While only 36 percent of Afghans are literate, since 2002 cell phone service has become available for 90 percent of the population. For a largely illiterate population this is a big deal. Cell phones have become one of the most desired consumer products in Afghanistan and frequently used to secretly (to avoid Taliban retribution) report terrorist activity to the police. Thus the Taliban hate cell phones, at least those in the hands of most Afghans. That's because the Taliban have more enemies than friends among the general population and when the Taliban are out robbing, killing or terrorizing, too many people quietly call the police. At first this resulted in major efforts by the Taliban to force the cell phone companies in some areas to shut down completely, or at least do so at night (when the Taliban prefer to do their dirty work.) These attacks against the cell phone providers make the Taliban even less popular. Most Afghans, given the choice between Taliban promises of spiritual salvation, and a cell phone, will take the smart phone nearly every time. This is why most of the terrorism and combat deaths in Afghanistan are civilians and over 80 percent of those civilians are killed by the Taliban. The popularity of the cell phones caused the Taliban to back off on their efforts to shut down access. Then they discovered that extortion still worked.

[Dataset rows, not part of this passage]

(** [configLogger], around the same logger; [Sprintf] is [fmt.Sprintf].  Its
    [Fatalf] only logs: the process goes on. *)
Definition configLogger_Printf (Sprintf : string → list V → string) (l : SimpleLogger) (format : string) (v : list V)
    : list (Logging.entry (V := V)) := Info l (Sprintf format v) [].
Definition configLogger_Fatalf (Sprintf : string → list V → string) (l : SimpleLogger) (format : string) (v : list V)
    : list (Logging.entry (V := V)) := Error l (Sprintf format v) [].
End Logger.

(** Only a structured logger has something to flush. *)
Definition Sync (flush : Logging.StructuredLogger → option error) (l : SimpleLogger) : option error :=
  match logger l with Structured sl => Logging.Sync flush sl | NoOp => None end.

Definition NewLogger (build : option error) (level : string) : result SimpleLogger :=
  match Logging.NewStructuredLogger build level with
  | Err err => Err err
  | Ok l => Ok (mkSL (Structured l))
  end.

Record Config : Type := mkConfig {
  Address : string;
  Topics : list string;
  CacheSize : Z;
  TTL : Z;
  EtcdEndpoints : list string;
  RocksDBPath : string;
  MetricsPort : Z;
  JaegerURL : string
}.

(** The file is not read. *)
Definition LoadConfig (path : string) : result Config :=
  Ok (mkConfig "localhost:2379" ["/fm/events"] 10000 300 ["localhost:2379"] "/var/lib/fm/db" 8081
        "http://localhost:14268/api/traces").

Record Services : Type := mkServices {
  metricsRegistry : option Metrics.MetricsRegistry;
  healthChecker : Health.HealthChecker;
  cmPipeline : EventPipeline (C := LRUCache);
  gmService : option GoalStateManager;
  dalService : option DPUManager
}.

(** [now]: the clock of the health checker. *)
Definition InitializeServices {V} (now : Time) (config : Config) (mr : option Metrics.MetricsRegistry)
    : result Services :=
  let appConfig := Config.mkApp V Config.DefaultCMConfig Config.DefaultDMConfig Config.DefaultGMConfig
                     (Config.mkDAL V 4 ∅ (60 * Second)) in
  let pipeline := NewEventPipeline (NewLRUCache 10000) in
  let factory := Factory.NewServiceFactory appConfig in
  match Factory.CreateAllServices factory with
  | (_, Some err) => Err (Wrapf "failed to create services: " err "")
  | (factory, None) =>
      let '(gmSvc, dalSvc) := Factory.GetServices factory in
      Ok (mkServices mr (Health.NewHealthChecker now) pipeline gmSvc dalSvc)
  end.

Definition set_health (hc : Health.HealthChecker) (s : Services) : Services :=
  mkServices (metricsRegistry s) hc (cmPipeline s) (gmService s) (dalService s).
Definition set_cm (p : EventPipeline) (s : Services) : Services :=
  mkServices (metricsRegistry s) (healthChecker s) p (gmService s) (dalService s).
Definition set_gm (m : GoalStateManager) (s : Services) : Services :=
  mkServices (metricsRegistry s) (healthChecker s) (cmPipeline s) (Some m) (dalService s).
Definition set_dal (m : DPUManager) (s : Services) : Services :=
  mkServices (metricsRegistry s) (healthChecker s) (cmPipeline s) (gmService s) (Some m).

Definition mark (ready : bool) (hc : Health.HealthChecker) : Health.HealthChecker :=
  Health.SetServiceStatus "dal" ready (Health.SetServiceStatus "gm" ready (Health.SetServiceStatus "cm" ready hc)).

(** [ctx] names the context, [done] says that it is done already.  What was
    started before a failure stays started. *)
Definition Start (now : Time) (ctx : nat) (done : bool) (s : Services) : Services * option error :=
  let '(p, err) := CmPipeline.Start (cmPipeline s) now ctx NullSubscriber_Subscribe in
  let s := set_cm p s in
  match err with
  | Some err => (s, Some (Wrapf "failed to start CM: " err ""))
  | None =>
      let '(s, err) := match gmService s with
                       | Some m => let '(m, err) := GoalState.Start m in (set_gm m s, err)
                       | None => (s, None)
                       end in
      match err with
      | Some err => (s, Some (Wrapf "failed to start GM: " err ""))
      | None =>
          let '(s, err) := match dalService s with
                           | Some m => let '(m, err) := Manager_Start m done in (set_dal m s, err)
                           | None => (s, None)
                           end in
          match err with
          | Some err => (s, Some (Wrapf "failed to start DAL: " err ""))
          | None => (set_health (mark true (healthChecker s)) s, None)
          end
      end
  end.

(** The services stop in the reverse order; their errors are only logged. *)
Definition Shutdown (s : Services) : outcome (Services * option error) :=
  let s := set_health (mark false (healthChecker s)) s in
  s ← match dalService s with
      | Some m => '(m, _) ← Manager_Stop m; Ret (set_dal m s)
      | None => Ret s
      end;
  let s := match gmService s with
           | Some m => set_gm (GoalState.Stop m).1 s
           | None => s
           end in
  '(p, _) ← CmPipeline.Stop (cmPipeline s) NullSubscriber_Close;
  Ret (set_cm p s, None).

Definition StartGRPCServer (port : Z) : option error := None.

(** The routes of the REST server: the health checker and the handler of the API
    are never nil. *)
Inductive handler : Type :=
| HHealthz | HReadyz | HMetrics | HListVNETs | HGetGoalState | HProgramDevice.

Definition StartRESTServer (s : Services) : list (string * handler) :=
  [("/healthz", HHealthz); ("/readyz", HReadyz)] ++
  match metricsRegistry s with Some _ => [("/metrics", HMetrics)] | None => [] end ++
  [("/api/vnets", HListVNETs); ("/api/goal-state", HGetGoalState); ("/api/program", HProgramDevice)].

(** What the process hands to the packages cm, gm and dal before it starts: the
    logger, the metrics registry, and the tracing context when it could be made. *)
Definition wire {L T} (logger : L) (tracing : result T) : list (Telemetry.vars (L := L) (T := T)) :=
  let v := Telemetry.SetLogger (Some logger) Telemetry.initial in
  let v := Telemetry.SetMetricsRegistry (Some Metrics.NewMetricsRegistry) v in
  let v := Telemetry.SetTracingContext (match tracing with Ok t => Some t | Err _ => None end) v in
  [v; v; v].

February 24, 2015: The U.S. embassy in Afghanistan warned Americans in Kabul that Islamic terrorists were planning attacks on Americans in the city and these attacks would probably take place before the 28th. Americans were warned to take precautions.

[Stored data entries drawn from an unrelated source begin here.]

(** C28 Weighted selection honours the weights: over any window of as many
    consecutive selections as the total weight of the (distinct) replicas, each
    is picked exactly as often as its weight, a missing or zero weight counting
    as one. (No weight is negative, and the counter does not overflow in the window.) *)
Theorem weighted_fair (w : gmap string Z) (k : Z) (rs : list nat) (s : store)
    (cs : list (option string)) (ws : list Z) (i : nat) (r : nat) (n : Z)
    (Hl : live_weights (mkW w 0) s rs ws) (Hnd : NoDup rs) (Hp : Forall (λ n, 0 < n) ws)
    (Hi : rs !! i = Some r) (Hn : ws !! i = Some n)
    (Hk : 0 ≤ k) (Hlen : Z.of_nat (length cs) = sum ws) (Hmax : k + sum ws ≤ int64_max) :
  picks r (selects (mkW w k) s cs rs).2 = n.
Proof.
  assert (rs ≠ []) as Hne by (by intros ->).
  rewrite (Weighted_selects w s rs ws cs k) by (done || lia). cbn [snd].
  assert (length cs = Z.to_nat (sum ws)) as Hc by lia. rewrite Hc.
  assert (0 ≤ sum ws) as Hs by (by apply sum_nonneg).
  set (g := λ t : nat, match share rs ws (Z.of_nat t) with Some x => Ret (Ok x) | None => Panic "" end).
  rewrite <- (picks_shares rs ws r Hnd (Forall2_length _ _ _ Hl) Hp i n Hi Hn). fold g.
  rewrite <- (picks_window g (k + 1) (Z.to_nat (sum ws)) r) by lia.
  f_equal. apply map_ext_in. intros j Hj%in_seq. unfold pick_share, g.
  assert (0 < sum ws) as Hpos by lia.
  rewrite (Z2Nat.id (sum ws)), Z2Nat.id by (lia || apply Z.mod_pos_bound; lia).
  destruct (share rs ws ((k + 1 + Z.of_nat j) mod sum ws)) eqn:E; [done|]. exfalso.
  assert (∀ rs ws t, length rs = length ws → 0 ≤ t < sum ws → is_Some (share rs ws t)) as Hin.
  { clear. intros rs. induction rs as [|x rs IH]; intros [|m ws] t Hl Ht; simpl in *; try lia.
    case_match; [by eexists|]. go_bool. apply IH; lia. }
  destruct (Hin rs ws ((k + 1 + Z.of_nat j) mod sum ws)) as [? ?];
    [by eapply Forall2_length|apply Z.mod_pos_bound; lia|congruence].
Qed.

Definition demo_replica (n : string) : Replica := mkReplica n "" true zero_metrics 0.

(** Replica [a] has weight 3, [b] none, so one: of four selections [a] gets three. *)
Lemma weighted_fair_witness :
  picks 1 (selects (mkW {[ "a" := 3 ]} 6)
             {[ 1%nat := demo_replica "a"; 2%nat := demo_replica "b" ]}
             (replicate 4 None) [1%nat; 2%nat]).2 = 3.
Proof.
  apply (weighted_fair {[ "a" := 3 ]} 6 [1%nat; 2%nat]
           {[ 1%nat := demo_replica "a"; 2%nat := demo_replica "b" ]} (replicate 4 None) [3; 1] 0 1 3).
  - constructor; [exists (demo_replica "a"); split; vm_compute; reflexivity|].
    constructor; [exists (demo_replica "b"); split; vm_compute; reflexivity|constructor].
  - apply (bool_decide_unpack _). vm_compute. exact I.
  - repeat constructor.
  - reflexivity.
  - reflexivity.
  - lia.
  - reflexivity.
  - vm_compute. discriminate.
Defined.

(** *** LeastConnections *)

(** The replicas with their connections. *)
Definition live_loads (s : store) (rs : list nat) (ls : list Z) : Prop :=
  Forall2 (λ r n, ∃ x, (s : gmap nat Replica) !! r = Some x ∧ ActiveConnections x = n) rs ls.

February 23, 2015: In the west (near Herat) gunmen stopped a bus returning from a pilgrimage in Iran and kidnapped 30 Shia passengers. The Taliban (and Sunni Islamic terrorists in general) consider Shia heretics. The 30 Shia here were also Hazara, a group in central Afghanistan that is descended from Mongols who invaded and devastated much of southern Afghanistan centuries ago. Those bitter memories still linger among the Pushtun tribes, who comprise most of the Taliban. It is feared that the Shia captives will be murdered although a large ransom may be demanded since the Taliban are always short of cash. The local police refused to go after the kidnappers without orders from the national government.

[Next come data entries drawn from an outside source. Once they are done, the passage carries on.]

(* ===== verification/WvMonitor.v ===== *)
(** * Weaver: the goroutines of the health monitor

    [monitorReplica], [Start] and [Stop] of [src/src/Weaver/pkg/health/monitor.go]
    over the states of [WvHealth]: a goroutine per replica, each at its select until
    it sees the end of its context or the stop, or between the record of a result
    and the update of the panic mode.  A select with several branches ready may take
    any, so a stopped monitor may still check a replica before its goroutine returns;
    [Stop] itself returns when every goroutine has. *)

From S2P Require Import Prelude WvTypes WvHealth.

(** Where a goroutine is. *)
Inductive position : Type :=
| AtSelect
| AtPanic
| Returned.

(** [loops] has a goroutine's replica and where it is, oldest first; [happened] the
    results recorded and the panic mode updated so far. *)
Record running : Type := mkRunning {
  w_store : store;
  monitor : Monitor;
  loops : list (nat * position);
  ctx_done : bool;
  happened : list event
}.

(** Before [Start]. *)
Definition idle (s : store) (m : Monitor) : running := mkRunning s m [] false [].

Definition Start (w : running) : running :=
  mkRunning (w_store w) (monitor w) (loops w ++ ((λ r, (r, AtSelect)) <$> replicas (monitor w))) (ctx_done w)
    (happened w).

(** The goroutine [i] goes on at [p]. *)
Definition go_to (p : position) (i : nat) (ls : list (nat * position)) : list (nat * position) :=
  alter (λ l : nat * position, (l.1, p)) i ls.

Definition set_loop (p : position) (i : nat) (w : running) : running :=
  mkRunning (w_store w) (monitor w) (go_to p i (loops w)) (ctx_done w) (happened w).

(** The steps: a call of [Start], the three branches of the select of goroutine
    [i], the end of its processing of a result, the end of the context, the close
    of [stopCh] by a call of [Stop], and the return of that call. *)
Inductive action : Type :=
| AStart
| ATick (i : nat) (ts : clocks) (checked : Time)
| AUpdate (i : nat) (now : Time)
| ASeesDone (i : nat)
| ASeesStop (i : nat)
| ACancel
| AStop
| AStopReturns.

Definition exec (w : running) (a : action) : option (outcome running) :=
  match a with
  | AStart => Some (Ret (Start w))
  | ATick i ts checked =>
      match loops w !! i with
      | Some (r, AtSelect) =>
          let res := performCheck checked r in
          Some (sm ← recordResult ts (w_store w) (monitor w) r res;
                Ret (mkRunning sm.1 sm.2 (go_to AtPanic i (loops w)) (ctx_done w)
                       (happened w ++ [EvResult (ts, r, res)])))
      | _ => None
      end
  | AUpdate i now =>
      match loops w !! i with
      | Some (_, AtPanic) =>
          Some (Ret (mkRunning (w_store w) (updatePanicMode now (monitor w)) (go_to AtSelect i (loops w)) (ctx_done w)
                       (happened w ++ [EvPanic now])))
      | _ => None
      end
  | ASeesDone i =>
      match loops w !! i with
      | Some (_, AtSelect) => if ctx_done w then Some (Ret (set_loop Returned i w)) else None
      | _ => None
      end
  | ASeesStop i =>
      match loops w !! i with
      | Some (_, AtSelect) => if stopped (monitor w) then Some (Ret (set_loop Returned i w)) else None
      | _ => None
      end
  | ACancel => Some (Ret (mkRunning (w_store w) (monitor w) (loops w) true (happened w)))
  | AStop => Some (m ← Stop (monitor w); Ret (mkRunning (w_store w) m (loops w) (ctx_done w) (happened w)))
  | AStopReturns =>
      if stopped (monitor w) && forallb (λ l : nat * position, match l.2 with Returned => true | _ => false end) (loops w)
      then Some (Ret w) else None
  end.

Fixpoint run (w : running) (acts : list action) : option (outcome running) :=
  match acts with
  | [] => Some (Ret w)
  | a :: acts =>
      match exec w a with
      | Some (Ret w) => run w acts
      | Some (Panic msg) => Some (Panic msg)
      | None => None
      end
  end.

(** The calls of [Stop] in a schedule. *)
Definition is_stop (a : action) : bool := match a with AStop => true | _ => false end.
Definition stops (acts : list action) : nat := length (List.filter is_stop acts).

(** ** The invariant *)

Section Invariant.
Context (c : HealthConfig) (rs : list nat) (nm : nat → string).

Definition passing (ck : check) : Prop := ∃ t, ck.2 = performCheck t ck.1.2.

Record running_ok (w : running) : Prop := {
  ok_monitored : monitored c rs nm (checks (happened w)) (w_store w) (monitor w);
  ok_loops : Forall (λ l : nat * position, l.1 ∈ rs) (loops w);
  ok_passing : Forall passing (checks (happened w));
  ok_calm : globalPanicMode (monitor w) = false
}.

Lemma monitored_stop cs s m :
  monitored c rs nm cs s m →
  monitored c rs nm cs s
    (mkMonitor (replicas m) (config m) (states m) (globalPanicMode m) (globalPanicTime m) (stateChanges m) true).
Proof. by intros []. Qed.

Lemma loops_go_to p i ls :
  Forall (λ l : nat * position, l.1 ∈ rs) ls → Forall (λ l : nat * position, l.1 ∈ rs) (go_to p i ls).
Proof. intros Hl. apply Forall_alter; [exact Hl|]. by intros l _ Hin. Qed.

Lemma set_loop_ok p i w : running_ok w → running_ok (set_loop p i w).
Proof. intros [Hm Hl Hp Hc]. split; [exact Hm|by apply loops_go_to|exact Hp|exact Hc]. Qed.

(** Checks that pass leave every replica up. *)
Lemma passing_up cs n : Forall passing cs → up_at c nm n cs = true.
Proof. intros H. unfold up_at, health_at. by rewrite all_passed by (by apply ticks_pass). Qed.

Lemma passing_calm cs : Forall passing cs → all_down c rs nm cs = false.
Proof.
  intros H. unfold all_down. destruct rs as [|r rs']; [done|]. cbn. by rewrite passing_up.
Qed.

Lemma exec_running_ok w a :
  running_ok w →
  match exec w a with
  | Some (Ret w') => running_ok w' ∧ stopped (monitor w') = is_stop a || stopped (monitor w)
  | Some (Panic _) => is_stop a && stopped (monitor w) = true
  | None => True
  end.
Proof.
  intros I. pose proof I as [Hm Hl Hp Hc].
  destruct a as [|i ts checked|i now|i|i| | |]; cbn [exec is_stop orb andb].
  - split; [|done]. split; [exact Hm| |exact Hp|exact Hc]. cbn [loops Start]. apply Forall_app_2; [exact Hl|].
    rewrite (mon_replicas _ _ _ _ _ _ Hm). apply Forall_fmap, Forall_forall. by intros r Hr.
  - destruct (loops w !! i) as [[r []]|] eqn:Hi; [|done..].
    pose proof (Forall_lookup_1 _ _ _ _ Hl Hi) as Hr. cbn in Hr.
    destruct (record_step c rs nm _ _ _ ts r (performCheck checked r) Hm Hr) as (s' & m' & E & Hm' & Hcalm & Hst).
    rewrite E. cbn. split; [|exact Hst].
    assert (checks (happened w ++ [EvResult (ts, r, performCheck checked r)]) =
            checks (happened w) ++ [(ts, r, performCheck checked r)]) as Ec
      by (unfold checks; by rewrite omap_app).
    split; cbn [happened w_store monitor loops]; rewrite ?Ec; [exact Hm'|by apply loops_go_to| |by rewrite Hcalm].
    apply Forall_app_2; [exact Hp|]. constructor; [by exists checked|constructor].
  - destruct (loops w !! i) as [[r []]|]; [done| |done..]. split; [|done].
    assert (checks (happened w ++ [EvPanic now]) = checks (happened w)) as Ec
      by (unfold checks; rewrite omap_app; apply app_nil_r).
    destruct (panic_step c rs nm _ _ _ now Hm) as [Hm' Hpanic].
    split; cbn [happened w_store monitor loops]; rewrite ?Ec; [exact Hm'|by apply loops_go_to|exact Hp|].
    rewrite Hpanic. by apply passing_calm.
  - destruct (loops w !! i) as [[r []]|]; [|done..]. destruct (ctx_done w); [|done].
    split; [by apply set_loop_ok|done].
  - destruct (loops w !! i) as [[r []]|]; [|done..]. destruct (stopped (monitor w)) eqn:E; [|done].
    split; [by apply set_loop_ok|exact E].
  - split; [by split|done].
  - unfold Stop. destruct (stopped (monitor w)) eqn:E; cbn; [done|]. split; [|done].
    split; [by apply monitored_stop|exact Hl|exact Hp|exact Hc].
  - destruct (stopped (monitor w)) eqn:E; cbn; [|done]. by destruct (forallb _ _).
Qed.

Lemma run_running_ok w acts :
  running_ok w →
  match run w acts with
  | Some (Ret w') => running_ok w'
  | Some (Panic _) => (2 ≤ stops acts + if stopped (monitor w) then 1 else 0)%nat
  | None => True
  end.
Proof.
  revert w. induction acts as [|a acts IH]; intros w I; cbn [run]; [done|].
  pose proof (exec_running_ok w a I) as H.
  destruct (exec w a) as [[w1|msg]|] eqn:E; [|unfold stops; cbn|done].
  - destruct H as [I1 Hs]. specialize (IH w1 I1). destruct (run w1 acts) as [[]|]; [done| |done].
    rewrite Hs in IH. unfold stops in *. cbn. destruct a, (stopped (monitor w)); cbn in *; lia.
  - apply andb_prop in H as [Ha ->]. destruct a; try done. cbn. lia.
Qed.
End Invariant.

(** ** Theorems *)

(** The monitor never finds a replica down, whatever the replicas do: along every
    schedule of its goroutines, its starts and its stop, each replica is reported
    healthy, all are in the list of healthy ones, and panic mode is off, for the
    check its goroutines make is a stub that passes. Nothing panics but a second
    stop, and once the stop has returned no replica is checked any more. *)
Theorem monitor_blind (c : HealthConfig) (s : store) (rs : list nat)
    (Hlive : ∀ r, r ∈ rs → is_Some ((s : gmap nat Replica) !! r)) :
  ∃ m, NewMonitor s rs c = Ret m ∧ ∀ acts,
    match run (idle s m) acts with
    | Some (Ret w) =>
        (∀ n, IsHealthy (monitor w) n = true) ∧
        GetHealthyReplicas (w_store w) (monitor w) = Ret rs ∧
        IsPanicMode (monitor w) = false ∧
        (exec w AStopReturns ≠ None → ∀ i ts t, exec w (ATick i ts t) = None)
    | Some (Panic _) => (2 ≤ stops acts)%nat
    | None => True
    end.
Proof.
  destruct (new_monitored c rs (name_of s) s) as (m & Hm & Hmon & Hcalm & Hst).
  { intros r Hr. destruct (Hlive r Hr) as [x Hx]. exists x. split; [done|]. unfold name_of. by rewrite Hx. }
  exists m. split; [done|]. intros acts.
  pose proof (run_running_ok c rs (name_of s) (idle s m) acts
    ltac:(split; [done|constructor|constructor|done])) as H.
  destruct (run (idle s m) acts) as [[w|msg]|]; [|cbn in H; rewrite Hst in H; lia|done].
  destruct H as [Hw Hl Hpass Hc].
  destruct (monitored_reports c rs _ _ _ _ Hw) as (Hup & Hother & Hget).
  split_and!; [| |exact Hc|].
  - intros n. destruct (decide (n ∈ name_of s <$> rs)) as [Hin|]; [|by apply Hother].
    apply list_elem_of_fmap in Hin as (r & -> & Hr). rewrite Hup by done. by apply passing_up.
  - rewrite Hget. f_equal. clear -Hpass. induction rs as [|r rs' IH]; [done|].
    rewrite filter_cons_True by (by apply passing_up). by rewrite IH.
  - cbn [exec]. intros Hstop i ts t. destruct (stopped (monitor w)) eqn:E; [|done].
    destruct (forallb _ (loops w)) eqn:F; [|done].
    destruct (loops w !! i) as [[r []]|] eqn:Hi; [|done..].
    rewrite forallb_forall in F. specialize (F (r, AtSelect)). rewrite <- list_elem_of_In in F.
    by specialize (F (list_elem_of_lookup_2 _ _ _ Hi)).
Qed.

(** A check may still follow the stop: the goroutine's select had both branches
    ready. *)
Example check_after_stop :
  (m ← NewMonitor demo_store [1%nat; 2%nat] demo_config;
   match run (idle demo_store m)
           [AStart; AStop; ATick 1 (mkClocks 1 2 3) 4; ASeesStop 0; AUpdate 1 5; ASeesStop 1; AStopReturns] with
   | Some r => w ← r; Ret (Some (length (happened w)))
   | None => Ret None
   end) = Ret (Some 2%nat).
Proof. vm_compute. reflexivity. Qed.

February 12, 2015: Pakistan rounded up and deported 450 Afghan clerics (imams) who had long been operating in Pakistan. This is seen as payback for increased Islamic terror violence in Pakistan. Afghan Islamic terrorists are blamed for helping carry out the December Taliban attack on a Pakistani school that left 132 children dead. This attack by the Pakistani Taliban outraged most Pakistanis who demanded, among other measures, that Afghans in Pakistan illegally be expelled. Getting rid of Afghan clerics was considered a priority because many of these clerics preach a harsh form of Islam that encourages support for Islamic terrorists. Pakistan is also seeking to expel over two million other Afghans but that is proving more difficult.
February 11, 2015: In the east (Nangarhar province) an American UAV fired missiles and killed nine Pakistani Taliban, including a leader wanted for helping plan the December attack in Pakistan that killed 132 children. This missile attack was part of a larger operation in the area that found and shut down five Islamic terrorist bases and captured many suspects as well as documents and weapons.
February 9, 2015: In the south (Helmand province) an American UAV fired missiles and killed six ISIL members, including a former Taliban leader (Mullah Abdul Rauf) who was released from Guantanamo in 2007 and recently defected to ISIL and was in the midst of recruiting more Taliban for ISIL.